Respirando profundamente, traté de separarme de los recuerdos de esa noche. Había sido la mejor noche de mi vida, pero lo que siguió casi me destruye.
“Te pregunté con quién habías bebido. Me dijiste que era Rowan. Luego me dijiste cuánto te dolía ver a tu hermano tan destrozado y herido. Cómo te destruyó no poder ayudarlo. No podías darle lo que su corazón deseaba, que era Emma”.
Seguimos hablando, pero luego me besaste de nuevo. Esta vez no paraste. Me dijiste que querías olvidar, aunque fuera sólo por una noche. Dijiste que me querías desde hacía mucho tiempo y que ya no podías alejarte de mí.
Incluso me sacaste de la cocina y me llevaste a tu dormitorio.
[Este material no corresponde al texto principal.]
(** A feedback token returned by [get_best_routes] is the token of the
    answer of the path-finding service, and it comes with no message and
    with the validated routes of that answer, in order and not empty
    (lines 96-99). *)
Theorem feedback_token_is_the_token_of_the_answer `{!Collaborators}
    cs tna o2n from to amount prev cfg key t msg routes token :
  get_best_routes cs tna o2n from to amount prev cfg key
    = (t, inr (msg, routes, Some token)) →
  msg = None ∧ routes ≠ [] ∧
  ∃ tn cfg' o2n' cands,
    get_token_network_by_address cs tna = Some tn ∧
    cfg = Some cfg' ∧ o2n = Some o2n' ∧
    query_paths (query_paths_kwargs cs tna o2n' from to amount cfg' key
                   (latest_channel_opened_at tn)) = inr (cands, Some token) ∧
    routes = omap (pfs_candidate_route cs tna prev) cands.
Proof.
  intros Hrun. apply get_best_routes_inv in Hrun
    as [[=]|[(_ & _ & [=] & _)|
        (tn & cfg' & o2n' & t1 & msg' & routes' & tok' & Htn & -> & -> & Hp & Hcases)]].
  destruct Hcases as [(_ & _ & _ & _ & [=])|[(-> & Hne & -> & -> & <-)|(_ & _ & _ & [=])]].
  split; [done|]. split; [done|].
  apply get_best_routes_pfs_inv in Hp
    as [(a0 & a1 & _ & _ & _ & [=] & _)|(cands & Hq & _ & -> & _)].
  exists tn, cfg', o2n', cands. done.
Qed.
Module StateOps.
Definition copy (self : State) : State :=
  {| pressure := pressure self; flux := flux self |}.
Definition scaled (self : State) (s : R) : State :=
  {| pressure := vscale s (pressure self); flux := vscale s (flux self) |}.
Definition dot (self other : State) : R :=
  vdot (pressure self) (pressure other) + vdot (flux self) (flux other).
Definition energy (self : State) : R := 0.5 * dot self self.
Definition add (self other : State) : State :=
  {| pressure := vadd (pressure self) (pressure other);
     flux := vadd (flux self) (flux other) |}.
Definition sub (self other : State) : State :=
  {| pressure := vsub (pressure self) (pressure other);
     flux := vsub (flux self) (flux other) |}.
Definition neg (self : State) : State :=
  {| pressure := vneg (pressure self); flux := vneg (flux self) |}.
End StateOps.
Import StateOps.

(** ** The solvers (value layer) *)

Module ForwardSolve.
Record t : Type := {
  state : State;
  time : R
}.

(** The loop over [inner_bound_edges]. *)
Definition inner_body (env : Env) (source_term_scaling : R -> R) (t_at_w : R)
  (edge_idx : nat) (flux : vec) : result vec :=
  do verts <- getitem (simplices env) edge_idx;
  do w <- eval_inc_wave_flux env t_at_w verts;
  setitem flux edge_idx (source_term_scaling t_at_w * w).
No tropezaste ni una sola vez, así que eso me confirmó que no estabas borracho y que realmente me deseabas. Debí haber sabido que no debía confiar en tu lengua mentirosa”, terminé.
A la mañana siguiente, me desperté más temprano que él y decidí que le iba a preparar el desayuno. Cuando terminé, volví a la habitación para despertarlo y darle un vaso de agua.
Me sorprendió cuando me gritó preguntándome qué diablos estaba haciendo en su habitación. Yo estaba en un camisón diminuto y recuerdo que él me dijo que dejara de estar tan desesperada. Él había pensado que yo estaba allí para seducirlo.
“Sé que recuerdas la siguiente parte. Me dijiste que incluso si fuera la última mujer en la tierra, nunca me clavarías tu pene. Dijiste que debería dejar de estar desesperada por tu pene porque nunca la tendría.
Que preferirías cortarte las pelotas antes que acostarte conmigo. Me di cuenta de que habías estado borracho la noche anterior; simplemente eras bueno coordinándote incluso cuando estabas borracho. Casi me da un infarto cuando me di cuenta de que no recordabas nada”.
Después de sus hirientes palabras, no dije nada. Simplemente me di la vuelta, salí y fui a mi habitación. Lloré durante casi tres horas. Estaba destrozada y herida. ¿Quién diría que las palabras podían usarse como un arma mortal?
Yo estaba a punto de contestarle cuando se encendió el intercomunicador.
“Habla el piloto, estamos a punto de aterrizar. Por favor abróchense los cinturones”.
Supongo que la respuesta a su última pregunta tendrá que esperar.
Yo estaba de regreso en casa después de casi una década fuera. Algo me dijo que las cosas estaban a punto de ponerse complicadas, y no creo estar preparada para el caos que va a desatarse por estar de regreso aquí.